__Exercise details__: In full and without alteration, give the listing again.

__Extracted information__:

━━━━━━━━━━━━━━━━━━━━━━━━━━━━━━

(** The digits of a positive double are nearest to it, and no more than seventeen. *)
Lemma grisu2_nearest s m e : valid_binary 53 1024 (S754_finite s m e) = true ->
  exists buf k, grisu2 m e = (buf, k) /\ number_digits buf /\ nearest 53 1024 (Zpos m) e (IZR (digits_value buf) * tpow k) /\ (length buf <= 17)%nat.
Proof.
  intros Hv. destruct (compute_boundaries_spec s m e Hv) as (k & Hk & Hr & Hp & Hpb & Hm). unfold grisu2, grisu2_scaled. rewrite Hp, Hm. cbn [de].
  destruct (cached_power_spec _ Hr) as [Hc1 Hc2]. set (c := get_cached_power_for_binary_exponent (e - 1 - k)) in *. destruct (power_ok_spec c Hc2) as [Hcf _].
  set (fp := (2 * Zpos m + 1) * 2 ^ k) in *. set (q := quarters_below 53 1024 (Zpos m) e) in *. set (fm := q * 2 ^ (k - 1)) in *.
  assert (4 * Zpos m - 2 <= q <= 4 * Zpos m - 1) as Hq by (unfold q, quarters_below; destruct (_ && _); lia).
  assert (2 ^ k = 2 * 2 ^ (k - 1)) as Ek by (rewrite <- Z.pow_succ_r by lia; f_equal; lia). assert (2 ^ 9 <= 2 ^ (k - 1)) as Hk9 by (apply Z.pow_le_mono_r; lia).
  assert (fm + 3 * 2 ^ 9 <= fp /\ 2 ^ 61 <= fm) as [Hdiff Hfm] by (unfold fm, fp in *; rewrite Ek in *; split; nia).
  destruct (scaled_bounds fp (e - 1 - k) c ltac:(lia) Hc2) as (Ep & Bp & Lp & _). destruct (scaled_bounds fm (e - 1 - k) c ltac:(lia) Hc2) as (Em & Bm & _ & Um).
  set (wp := diy_mul (mkDiy fp (e - 1 - k)) (mkDiy (cf c) (ce c))) in *. set (wm := diy_mul (mkDiy fm (e - 1 - k)) (mkDiy (cf c) (ce c))) in *.
  assert (0 <= df wm /\ df wm + 2 < df wp /\ 2 ^ 62 <= df wp < 2 ^ 64 /\ df wp - 1 <= 10 ^ 16 * (df wp - 1 - (df wm + 1))) as (Hwm & Hlt & Hwp & Hfew).
  { assert (2 ^ 63 * 2 ^ 63 <= fp * cf c <= (2 ^ 64 - 1) * (2 ^ 64 - 1)) as Hpc by (split; apply Z.mul_le_mono_nonneg; lia). assert (3 * 2 ^ 9 * 2 ^ 63 <= (fp - fm) * cf c) as Hdc by (apply Z.mul_le_mono_nonneg; lia).
    assert (fp * cf c <= 2 ^ 53 * (fp - fm) * cf c) as Hrel.
    { apply Z.mul_le_mono_nonneg_r; [lia |]. pose proof (relative_width s m e Hv) as Hrw. fold q in Hrw. unfold fp, fm. rewrite Ek. replace ((2 * Zpos m + 1) * (2 * 2 ^ (k - 1))) with ((4 * Zpos m + 2) * 2 ^ (k - 1)) by ring. rewrite <- Z.mul_sub_distr_r, Z.mul_assoc. apply Z.mul_le_mono_nonneg_r; lia. }
    rewrite <- Z.mul_assoc, Z.mul_sub_distr_r in Hrel. rewrite Z.mul_sub_distr_r in Hdc. assert (0 <= fm * cf c) by (apply Z.mul_nonneg_nonneg; lia). lia. }
  rewrite Em, Ep in *. rewrite (wrap_u_id 64 (df wm + 1)), (wrap_u_id 64 (df wp - 1)) by lia.
  destruct (grisu2_digit_gen_spec (- ck c) (df wm + 1) (df wp - 1) (diy_mul (b_w (compute_boundaries m e)) (mkDiy (cf c) (ce c))) (e - 1 - k + ce c + 64)) as (buf & n & -> & Hd & [Hlo Hhi] & Hunit); [lia | lia | lia |].
  exists buf, (- ck c + n). split; [done |]. split; [done |]. split; [| pose proof (few_digits buf n _ _ _ 16 Hd Hhi Hunit ltac:(lia) ltac:(lia)); lia]. unfold nearest. fold q. rewrite rpow_add, rpow_opp by lia. pose proof (rpow_pos 10 ltac:(lia) (ck c)) as Pt. set (t := tpow (ck c)) in *. clearbody t.
  assert (forall z, IZR (z * 2 ^ (k - 1)) * bpow (e - 1 - k) = IZR z * bpow (e - 2))%R as Esc.
  { intros z. rewrite mult_IZR, rpow_IZR by lia. rewrite Rmult_assoc, <- rpow_add by lia. do 3 f_equal. lia. }
  assert (IZR fp * bpow (e - 1 - k) = IZR (4 * Zpos m + 2) * bpow (e - 2))%R as Efp by (rewrite <- Esc; do 2 f_equal; unfold fp; rewrite Ek; ring). rewrite Efp in Lp. unfold fm in Um. rewrite Esc in Um.
  set (V := IZR (digits_value buf)) in *. set (T := tpow n) in *. assert (V * (/ t * T) = V * T * / t)%R as -> by ring.
  assert (0 < / t)%R as Pi by by apply Rinv_0_lt_compat. split.
  - apply (Rmult_lt_reg_r t); [done |]. replace (V * T * / t * t)%R with (V * T)%R by (field; lra). lra.
  - apply (Rmult_lt_reg_r t); [done |]. replace (V * T * / t * t)%R with (V * T)%R by (field; lra). lra.
Qed.

(** ** The grammar of numbers *)

Fixpoint number_run (st : number_state) (nt : token_type) (text : list Z) : option (number_state * token_type) :=
  match text with
  | [] => Some (st, number_type_in st nt)
  | c :: text => match number_next st c with To st' => number_run st' (number_type_in st nt) text | _ => None end
  end.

━━━━━━━━━━━━━━━━━━━━━━━━━━━━━━

__Answer to the problem__:
(** The digits of a positive double are nearest to it, and no more than seventeen. *)
Lemma grisu2_nearest s m e : valid_binary 53 1024 (S754_finite s m e) = true ->
  exists buf k, grisu2 m e = (buf, k) /\ number_digits buf /\ nearest 53 1024 (Zpos m) e (IZR (digits_value buf) * tpow k) /\ (length buf <= 17)%nat.
Proof.
  intros Hv. destruct (compute_boundaries_spec s m e Hv) as (k & Hk & Hr & Hp & Hpb & Hm). unfold grisu2, grisu2_scaled. rewrite Hp, Hm. cbn [de].
  destruct (cached_power_spec _ Hr) as [Hc1 Hc2]. set (c := get_cached_power_for_binary_exponent (e - 1 - k)) in *. destruct (power_ok_spec c Hc2) as [Hcf _].
  set (fp := (2 * Zpos m + 1) * 2 ^ k) in *. set (q := quarters_below 53 1024 (Zpos m) e) in *. set (fm := q * 2 ^ (k - 1)) in *.
  assert (4 * Zpos m - 2 <= q <= 4 * Zpos m - 1) as Hq by (unfold q, quarters_below; destruct (_ && _); lia).
  assert (2 ^ k = 2 * 2 ^ (k - 1)) as Ek by (rewrite <- Z.pow_succ_r by lia; f_equal; lia). assert (2 ^ 9 <= 2 ^ (k - 1)) as Hk9 by (apply Z.pow_le_mono_r; lia).
  assert (fm + 3 * 2 ^ 9 <= fp /\ 2 ^ 61 <= fm) as [Hdiff Hfm] by (unfold fm, fp in *; rewrite Ek in *; split; nia).
  destruct (scaled_bounds fp (e - 1 - k) c ltac:(lia) Hc2) as (Ep & Bp & Lp & _). destruct (scaled_bounds fm (e - 1 - k) c ltac:(lia) Hc2) as (Em & Bm & _ & Um).
  set (wp := diy_mul (mkDiy fp (e - 1 - k)) (mkDiy (cf c) (ce c))) in *. set (wm := diy_mul (mkDiy fm (e - 1 - k)) (mkDiy (cf c) (ce c))) in *.
  assert (0 <= df wm /\ df wm + 2 < df wp /\ 2 ^ 62 <= df wp < 2 ^ 64 /\ df wp - 1 <= 10 ^ 16 * (df wp - 1 - (df wm + 1))) as (Hwm & Hlt & Hwp & Hfew).
  { assert (2 ^ 63 * 2 ^ 63 <= fp * cf c <= (2 ^ 64 - 1) * (2 ^ 64 - 1)) as Hpc by (split; apply Z.mul_le_mono_nonneg; lia). assert (3 * 2 ^ 9 * 2 ^ 63 <= (fp - fm) * cf c) as Hdc by (apply Z.mul_le_mono_nonneg; lia).
    assert (fp * cf c <= 2 ^ 53 * (fp - fm) * cf c) as Hrel.
    { apply Z.mul_le_mono_nonneg_r; [lia |]. pose proof (relative_width s m e Hv) as Hrw. fold q in Hrw. unfold fp, fm. rewrite Ek. replace ((2 * Zpos m + 1) * (2 * 2 ^ (k - 1))) with ((4 * Zpos m + 2) * 2 ^ (k - 1)) by ring. rewrite <- Z.mul_sub_distr_r, Z.mul_assoc. apply Z.mul_le_mono_nonneg_r; lia. }
    rewrite <- Z.mul_assoc, Z.mul_sub_distr_r in Hrel. rewrite Z.mul_sub_distr_r in Hdc. assert (0 <= fm * cf c) by (apply Z.mul_nonneg_nonneg; lia). lia. }
  rewrite Em, Ep in *. rewrite (wrap_u_id 64 (df wm + 1)), (wrap_u_id 64 (df wp - 1)) by lia.
  destruct (grisu2_digit_gen_spec (- ck c) (df wm + 1) (df wp - 1) (diy_mul (b_w (compute_boundaries m e)) (mkDiy (cf c) (ce c))) (e - 1 - k + ce c + 64)) as (buf & n & -> & Hd & [Hlo Hhi] & Hunit); [lia | lia | lia |].
  exists buf, (- ck c + n). split; [done |]. split; [done |]. split; [| pose proof (few_digits buf n _ _ _ 16 Hd Hhi Hunit ltac:(lia) ltac:(lia)); lia]. unfold nearest. fold q. rewrite rpow_add, rpow_opp by lia. pose proof (rpow_pos 10 ltac:(lia) (ck c)) as Pt. set (t := tpow (ck c)) in *. clearbody t.
  assert (forall z, IZR (z * 2 ^ (k - 1)) * bpow (e - 1 - k) = IZR z * bpow (e - 2))%R as Esc.
  { intros z. rewrite mult_IZR, rpow_IZR by lia. rewrite Rmult_assoc, <- rpow_add by lia. do 3 f_equal. lia. }
  assert (IZR fp * bpow (e - 1 - k) = IZR (4 * Zpos m + 2) * bpow (e - 2))%R as Efp by (rewrite <- Esc; do 2 f_equal; unfold fp; rewrite Ek; ring). rewrite Efp in Lp. unfold fm in Um. rewrite Esc in Um.
  set (V := IZR (digits_value buf)) in *. set (T := tpow n) in *. assert (V * (/ t * T) = V * T * / t)%R as -> by ring.
  assert (0 < / t)%R as Pi by by apply Rinv_0_lt_compat. split.
  - apply (Rmult_lt_reg_r t); [done |]. replace (V * T * / t * t)%R with (V * T)%R by (field; lra). lra.
  - apply (Rmult_lt_reg_r t); [done |]. replace (V * T * / t * t)%R with (V * T)%R by (field; lra). lra.
Qed.

(** ** The grammar of numbers *)

Fixpoint number_run (st : number_state) (nt : token_type) (text : list Z) : option (number_state * token_type) :=
  match text with
  | [] => Some (st, number_type_in st nt)
  | c :: text => match number_next st c with To st' => number_run st' (number_type_in st nt) text | _ => None end
  end.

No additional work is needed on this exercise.